Reporter: Asep Munazat Zatnika | Editor: Dikky Setiawan
JAKARTA. Pemerintah optimistis bisa mengumpulkan dana cadangan krisis hingga lebih dari US$ 30 miliar melalui skema perjanjian Bilateral Swap Agreement (BSA) dan Deferred Drawdown Option (DDO).
Menurut Menteri Keuangan RI Chatib Basri, dana siaga itu bisa diperoleh dari tiga negara yang bersedia berkomitmen dengan Indonesia.
Meski begitu Chatib tidak menyebut berapa Pastinya dana yang bisa disiagakan Pemerintah. Adapun dana siaga ini merupakan bentuk antisipasi Pemerintah kalau-kalau terjadi aliran dana keluar yang besar, akibat dihentikannya program Quantitative Easing (QE) oleh bank Central Amerika Serikat.

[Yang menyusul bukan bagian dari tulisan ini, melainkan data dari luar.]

(** Raising a container brings it to its target. *)
Lemma raise_settles i t c c' :
  raisable t c -> raise_target i t c = Some c' \/ (raise_target i t c = None /\ c' = c) ->
  at_target i t c' /\ cn_Status c' = cn_Status c.
Proof.
  intros Hr Hc'. pose proof Hr as (Hc & Hd & Hn). destruct (raise_sizing_at i t (cn_Name c) c Hr) as (drives & below & Hs & Hdd & Hnd).
  unfold raise_target, raise_mutate in Hc'. rewrite Hs in Hc'. destruct (target_hugepages i t) as [h o] eqn:Hh.
  unfold at_target. rewrite Hh.
  assert (Hmax : forall x, (dt_mode t = WekaContainerModeDrive -> x = dt_numDrives t) ->
            (dt_mode t <> WekaContainerModeDrive -> x = cs_NumDrives (cn_Spec c)) -> Z.max x (dt_numDrives t) = x).
  { intros x H1 H2. destruct (decide (dt_mode t = WekaContainerModeDrive)) as [Hm|Hm]; [rewrite H1 by done; lia |].
    rewrite H2 by done. destruct (Hn Hm) as (_ & -> & ?). lia. }
  destruct (decide _) as [(E1 & E2 & E3 & E4)|].
  - destruct Hc' as [?|[_ ->]]; [done |]. split; [| done]. split_and!; [done | intros Hm; rewrite <- E2; by apply Hdd | | by rewrite E3, E4].
    apply Hmax; [intros Hm; rewrite <- E2; by apply Hdd | done].
  - destruct Hc' as [[= <-]|[? _]]; [| done]. split; [| done]. cbn.
    split_and!; [done | intros Hm; rewrite decide_True by done; by apply Hdd | | done].
    apply Hmax; [intros Hm; rewrite decide_True by done; by apply Hdd | intros Hm; by rewrite decide_False].
Qed.

(** A container at its target has nothing to raise, whatever the target says of free drives. *)
Lemma at_target_idle i t b c :
  at_target i t c -> (b = true -> dt_mode t = WekaContainerModeDrive) -> raise_target i (set_follow b t) c = None.
Proof.
  intros (Hc & Hd & Hmax & Hh) Hb. unfold raise_target, raise_mutate.
  destruct (raise_sizing spec (set_follow b t) _ _ _ _) as [[cores drives] [[h o] below]] eqn:Hs.
  unfold raise_sizing in Hs. cbn in Hs. injection Hs as H1 H2 H3.
  assert (cores = dt_cores t) as -> by lia.
  assert (Hdr : drives = cs_NumDrives (cn_Spec c)).
  { subst drives. destruct b; [rewrite Hd by auto; done | done]. }
  rewrite H1, H2 in H3. change (plan_hugepages spec (set_follow b t)) with (plan_hugepages spec t) in H3.
  change (autoHugepagesFor spec (set_follow b t)) with (autoHugepagesFor spec t) in H3.
  apply (f_equal fst) in H3. rewrite target_hugepages_at in H3 by (intros; rewrite Hdr; auto).
  rewrite <- Hh in H3. injection H3 as -> ->. by rewrite decide_True.
Qed.

(** A container built for a target is pinned to its node. *)
Lemma build_target_place i containers base count t c :
  build_target spec meta wekahome get_node capacityGiB cfg guid i containers base count t = Ok c ->
  allocated_drives c = [] /\ mode c = dt_mode t /\ GetNodeAffinity c = dt_node t /\ going_away c = false.
Proof.
  unfold build_target.
  match goal with |- context [if ?b then ?x else ?y] => destruct (if b then x else y) as [hp|]; [| done] end.
  unfold NewWekaContainerForWekaCluster. destruct (role_sizing _ _) as [[nc ec] [[nd dc] cc]].
  destruct wekahome; [done |]. intros [= <-]. split_and!; unfold GetNodeAffinity; cbn; try done.
  by destruct (decide (dt_node t = "")) as [->|]; [| rewrite decide_True].
Qed.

"Saya tidak mau bilang pasti, tetapi mungkin bisa lebih dari US$ 30 milliar," ujar Chatrib, Selasa (10/9) di gedung Kementerian keuangan.
Sementara Plt Kepala Badan Kebijakan Fiskal (BKF) Bambang PS Brodjonegoro menambahkan, bilateral swap itu akan berasal dari tiga negara, pertama dari Jepang senilai US$ 12 miliar.
Sementara, untuk dua negara lainnya Bambang enggan menjelaskan. Ia hanya bilang sebelumnya Pemerintah memang telah memiliki BSA dari china sebesar US$ 15 miliar.
"Kemungkinan memang dari china yang akan diperpanjang," ujarnya. Bambang juga bilang, satu negara lagi yang akan melakukan perjanjian BSA dengan Indonesia adalah negara lain yang memiliki cadangan Devisa lebih tinggi dari Indonesia seperti Korea Selatan.
Dua langkah selain BSA
Ekonom Universitas Indonesia (UI) Lana Soelistyaningsih mengatakan, dengan jumlah BSA saja dinilai belum cukup menutupi kemungkinan dana yang bakal keluar dari Indonesia.
Selain BSA, sebetulnya ada beberapa cara lain yang bisa digunakan Pemerintah untuk menambah cadangan devisanya.
Pertama dengan menggenjot ekspor. Kedua, menambah portofolio investasi seperti menambah instrumen investasi baru yang menarik. Apalagi, dengan yield yang tinggi, Indonesia tidak akan sulit untuk menarik Investor.
Menurut hitungan Lana, potensi dana yang bisa mengalir keluar akibat keran QE ditutup mencapai US$ 40 miliar, bahkan bisa lebih.
Dana itu berasal dari duit yang selama ini mengalir di pasar modal, dana repatriasi dan pembayaran utang swasta.
Sementara ekonom Standard Chartered Bank Fauzi Ichsan menilai, langkah yang dilakukan Pemerintah sudah tepat dengan mencari dana siaga.
Hal itu dinilai akan menjaga kepercayaan pasar atas perekonomian Indonesia di tengah ancaman penarikan dana yang besar dari Indonesia kembali ke Eropa dan AS.
Jika pasar bisa diyakinkan, maka nilai tukar rupiah akan bisa dijaga," ujar Fauzi. Dia juga memperkirakan, jika tidak terjadi penutupan keran QE, maka nilai tukar akan berada di level Rp 11.500 per Dollar AS.